## What you need to do
From the entries below, transcribe exactly the lines between the line holding "(** An event" and the line holding "(collections = [] ∨", inclusive; skip all other lines.

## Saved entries
Fixpoint holds (q : SubscriptionQuery) (doc : Value JNumber) : Prop :=
  match q with
  | QUnset => False
  | QAll => True
  | QEq field value => ∃ v w, value_get field doc = Some v ∧ from_str value = Ok w ∧ value_eqb v w = true
  | QLt field value => orders Lt field value doc
  | QGt field value => orders Gt field value doc
  | QAnd clauses => foldr (λ c P, holds c doc ∧ P) True clauses
  | QOr clauses => foldr (λ c P, holds c doc ∨ P) False clauses
  | QNot inner => ¬ holds inner doc
  end.

(** ** Lemmas *)

Lemma collect_results_defects {A B} (f : A → result QueryError B) (g : A → list QueryError) l :
  (∀ a, a ∈ l → match g a with [] => is_ok (f a) = true | e :: _ => f a = Err e end) →
  match flat_map g l with
  | [] => is_ok (collect_results f l) = true
  | e :: _ => collect_results f l = Err e
  end.
Proof.
  induction l as [|a l IH]; intros H; cbn; [done|].
  pose proof (H a (list_elem_of_here _ _)) as Ha.
  specialize (IH (λ b Hb, H b (list_elem_of_further _ _ _ Hb))).
  destruct (g a) as [|e es]; cbn; [|by rewrite Ha].
  destruct (f a) as [b|]; [|done].
  destruct (flat_map g l); [|by rewrite IH]. by destruct (collect_results f l).
Qed.

Lemma leaf_ok {M} (mk : string → Value JNumber → M) field value :
  let r := (let? field := validate_field field in let? value := parse_value value in Ok (mk field value)) in
  match leaf_defects field value with
  | [] => is_ok r = true
  | e :: _ => r = Err e
  end.
Proof.
  unfold leaf_defects, validate_field, parse_value. destruct (is_empty_str field); [done|].
  by destruct (from_str value).
Qed.

Lemma build_defects q level :
  (level ≤ MAX_DEPTH)%nat →
  match defects level q with
  | [] => is_ok (build (MAX_DEPTH - level) q) = true
  | e :: _ => build (MAX_DEPTH - level) q = Err e
  end.
Proof.
  revert level. induction q as [| |f v|f v|f v|cs IH|cs IH|q IH] using query_ind'; intros level Hl.
  all: assert (MAX_DEPTH - level = O ∧ Nat.leb MAX_DEPTH level = true ∨
               ∃ d, MAX_DEPTH - level = S d ∧ d = (MAX_DEPTH - S level)%nat ∧ (S level ≤ MAX_DEPTH)%nat ∧
                    Nat.leb MAX_DEPTH level = false)%nat as [[Hd Hb]|(d & Hd & Hd' & Hl' & Hb)]
         by (destruct (Nat.leb_spec MAX_DEPTH level); [left; lia|right; eexists; split_and!; eauto; lia]).
  all: cbn [defects]; rewrite Hb, Hd; cbn [build]; try done; try apply leaf_ok.
  1-2: rewrite Forall_forall in IH; pose proof (collect_results_defects (build d) (defects (S level)) cs) as H;
    destruct (flat_map _ _); [|rewrite H; [done|]; intros; rewrite Hd'; by apply IH];
    unfold map_ok; destruct (collect_results _ _); [done|]; apply H; intros; rewrite Hd'; by apply IH.
  specialize (IH (S level) Hl'). rewrite Hd'. unfold map_ok.
  destruct (defects (S level) q); [by destruct (build _ q)|by rewrite IH].
Qed.

(** The limit is on the height and on nothing else. *)
Lemma too_deep_defects q level :
  (level ≤ MAX_DEPTH)%nat → TooDeep MAX_DEPTH ∈ defects level q ↔ (MAX_DEPTH < level + height q)%nat.
Proof.
  revert level. induction q as [| |f v|f v|f v|cs IH|cs IH|q IH] using query_ind'; intros level Hl.
  all: cbn [defects height]; destruct (Nat.leb_spec MAX_DEPTH level) as [|Hlt];
    try (rewrite list_elem_of_singleton; split; [intros _; lia|done]).
  1-2: split; [set_solver|lia].
  1-3: unfold leaf_defects; split; [|lia]; destruct (is_empty_str f); [set_solver|];
    destruct (from_str v); set_solver.
  1-2: transitivity (∃ c, c ∈ cs ∧ (MAX_DEPTH < S level + height c)%nat);
    [rewrite list_elem_of_In, in_flat_map; setoid_rewrite <-list_elem_of_In;
     rewrite Forall_forall in IH; split; intros (c & Hc & H); exists c; split; [done| |done|]; by apply IH
    |clear IH; induction cs as [|c cs IHcs]; cbn [foldr];
     [split; [intros (? & ?%elem_of_nil & _); done|lia]|]].
  1-2: setoid_rewrite elem_of_cons; split; [intros (c' & [->|Hc'] & H); [lia|]|].
  1,3: destruct IHcs as [IHcs _]; specialize (IHcs (ex_intro _ c' (conj Hc' H))); lia.
  1-2: intros H; destruct (decide (MAX_DEPTH < S level + height c)%nat); [exists c; auto|];
    destruct IHcs as [_ IHcs]; destruct IHcs as (c' & ? & ?); [lia|]; exists c'; auto.
  rewrite IH by lia. lia.
Qed.

Lemma leaf_inv {M} (mk : string → Value JNumber → M) field value m :
  (let? field := validate_field field in let? value := parse_value value in Ok (mk field value)) = Ok m →
  ∃ w, from_str value = Ok w ∧ m = mk field w.
Proof.
  unfold validate_field, parse_value, map_err. destruct (is_empty_str field); [done|].
  destruct (from_str value); intros; simplify_eq. eauto.
Qed.

Lemma compare_orders field value doc w want :
  from_str value = Ok w →
  (v ← value_get field doc; compare v w) = Some want ↔ orders want field value doc.
Proof.
  intros Hw. unfold orders. split.
  - intros H. destruct (value_get field doc) as [v|]; [|done]. exists v, w. split_and!; [done..|].
    cbn in H. destruct v, w; try done; cbn in H; [|by simplify_eq].
    destruct (as_f64 n) as [x|] eqn:?; [|done]. cbn in H. destruct (as_f64 n0) as [y|] eqn:?; [|done]. eauto.
  - intros (v & w' & Hv & Hw' & H). rewrite Hw in Hw'. simplify_eq. rewrite Hv. cbn. destruct v, w'; try done; cbn in *; [|congruence].
    destruct H as (x & y & Hx & Hy & H). cbn. by rewrite Hx, Hy.
Qed.

Lemma collect_results_Forall2 {E A B} (f : A → result E B) l bs :
  collect_results f l = Ok bs → Forall2 (λ a b, f a = Ok b) l bs.
Proof.
  revert bs. induction l as [|a l IH]; intros bs H; cbn in H; [simplify_eq; constructor|].
  destruct (f a) eqn:Ha; [|done]. destruct (collect_results f l); [|done]. simplify_eq. constructor; auto.
Qed.

Lemma eval_holds q depth m doc : build depth q = Ok m → eval m doc = true ↔ holds q doc.
Proof.
  revert depth m. induction q as [| |f v|f v|f v|cs IH|cs IH|q IH] using query_ind';
    intros [|depth] m H; cbn [build] in H; try done.
  - by simplify_eq.
  - apply leaf_inv in H as (w & Hw & ->). cbn. unfold json_eq.
    destruct (value_get f doc) as [d|]; [|split; [done|intros (? & ? & ? & _); done]].
    split; [intros; by exists d, w|intros (? & ? & ? & ? & ?); congruence].
  - apply leaf_inv in H as (w & Hw & ->). cbn. rewrite <-(compare_orders f v doc w Lt Hw).
    by destruct (_ ≫= _) as [[]|].
  - apply leaf_inv in H as (w & Hw & ->). cbn. rewrite <-(compare_orders f v doc w Gt Hw).
    by destruct (_ ≫= _) as [[]|].
  - destruct (collect_results (build depth) cs) as [ms|] eqn:Hc; [|done]. cbn in H. simplify_eq.
    apply collect_results_Forall2 in Hc. cbn [eval holds]. induction Hc as [|c m cs ms Hm _ IHc]; cbn; [done|].
    inversion_clear IH. rewrite andb_true_iff, IHc by done. by rewrite H.
  - destruct (collect_results (build depth) cs) as [ms|] eqn:Hc; [|done]. cbn in H. simplify_eq.
    apply collect_results_Forall2 in Hc. cbn [eval holds]. induction Hc as [|c m cs ms Hm _ IHc]; cbn; [done|].
    inversion_clear IH. rewrite orb_true_iff, IHc by done. by rewrite H.
  - destruct (build depth q) eqn:Hq; [|done]. cbn in H. simplify_eq. cbn. rewrite negb_true_iff, <-(IH _ _ Hq).
    destruct (eval _ doc); intuition congruence.
Qed.

Lemma from_proto_build q : from_proto q = build MAX_DEPTH q.
Proof. unfold from_proto. reflexivity. Qed.

(** ** Properties *)

(** A subscription query is accepted exactly when a depth-first walk finds
    nothing wrong with it, the error returned is the first one of the walk, the
    nesting error occurs exactly for queries of more than sixteen levels, and an
    accepted query's matcher decides what the query says of a document. *)
Theorem from_proto_exact q :
  match defects 0 q with
  | [] => ∃ m, from_proto q = Ok m ∧ ∀ doc, eval m doc = true ↔ holds q doc
  | e :: _ => from_proto q = Err e
  end ∧ (TooDeep MAX_DEPTH ∈ defects 0 q ↔ (MAX_DEPTH < height q)%nat).
Proof.
  split; [|apply (too_deep_defects q 0); unfold MAX_DEPTH; lia].
  pose proof (build_defects q 0 ltac:(unfold MAX_DEPTH; lia)) as H. unfold from_proto.
  replace (MAX_DEPTH - 0)%nat with MAX_DEPTH in H by (unfold MAX_DEPTH; lia).
  destruct (defects 0 q); [|done]. destruct (build MAX_DEPTH q) as [m|] eqn:Hb; [|done].
  exists m. split; [done|]. intros doc. by eapply eval_holds.
Qed.

(** An event reaches a subscriber exactly when its collection is one of the
    requested ones (or none was named) and, if it is an upsert and a query was
    given, its payload is JSON of which the query holds; deletions pass whatever
    the query. *)
Theorem event_passes_exact collections q matcher collection data :
  match q with Some q => ∃ m, from_proto q = Ok m ∧ matcher = Some m | None => matcher = None end →
  event_passes collections matcher collection data = true ↔
  (collections = [] ∨ collection ∈ collections) ∧
  ∀ query text, q = Some query → data = Some text → ∃ doc, from_str text = Ok doc ∧ holds query doc.
Proof.
  intros Hm. unfold event_passes.
  assert (negb (bool_decide (collections = [])) && negb (existsb (λ c, bool_decide (c = collection)) collections) = false
          ↔ collections = [] ∨ collection ∈ collections) as Hc.
  { rewrite andb_false_iff, !negb_false_iff, bool_decide_eq_true. apply or_iff_compat_l.
    rewrite existsb_exists. split.
    - intros (c & Hin & ->%bool_decide_eq_true). by apply list_elem_of_In.
    - intros Hin. exists collection. rewrite bool_decide_eq_true. by split; [apply list_elem_of_In|]. }
  destruct (negb _ && negb _) eqn:Hb; [split; [done|]; intros [Hin _]; by apply Hc in Hin|].
  apply proj1 in Hc. specialize (Hc eq_refl).
  transitivity (∀ query text, q = Some query → data = Some text → ∃ doc, from_str text = Ok doc ∧ holds query doc);
    [|split; [intros H; exact (conj Hc H)|intros [_ H]; exact H]].
  destruct q as [q|]; [destruct Hm as (m & Hm & ->)|subst; split; [discriminate|reflexivity]].
  destruct data as [text|]; [|split; [discriminate|reflexivity]]. unfold matches_upsert. destruct (from_str text) as [doc|] eqn:Ht.
  - rewrite from_proto_build in Hm. rewrite (eval_holds q MAX_DEPTH m doc Hm). split; [intros; simplify_eq; eauto|intros H].
    destruct (H q text eq_refl eq_refl) as (d & ? & ?). congruence.
  - split; [done|]. intros H. destruct (H q text eq_refl eq_refl) as (d & ? & ?). congruence.
Qed.

End query.

(** ** Evaluation *)

Definition toy_texts (s : string) : option (Value ToyNumber) :=
  if bool_decide (s = "5"%string) then Some (VNumber (JInt 5))
  else if bool_decide (s = "{speed:4.5}"%string) then Some (VObject [("speed", VNumber (JFloat (S754_finite false 5066549580791808 (-50))))])
  else None.

Definition toy_lib : JsonLib := toy_json toy_texts (λ _, "").

Definition slow_query : SubscriptionQuery := QAnd [QLt "speed" "5"; QNot (QEq "speed" "5")].
Definition slow_matcher : Matcher (J := toy_lib) :=
  MAnd (J := toy_lib) [MLt (J := toy_lib) "speed" (VNumber (JInt 5)); MNot (J := toy_lib) (MEq (J := toy_lib) "speed" (VNumber (JInt 5)))].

## Result of this task
(** An event reaches a subscriber exactly when its collection is one of the
    requested ones (or none was named) and, if it is an upsert and a query was
    given, its payload is JSON of which the query holds; deletions pass whatever
    the query. *)
Theorem event_passes_exact collections q matcher collection data :
  match q with Some q => ∃ m, from_proto q = Ok m ∧ matcher = Some m | None => matcher = None end →
  event_passes collections matcher collection data = true ↔
  (collections = [] ∨ collection ∈ collections) ∧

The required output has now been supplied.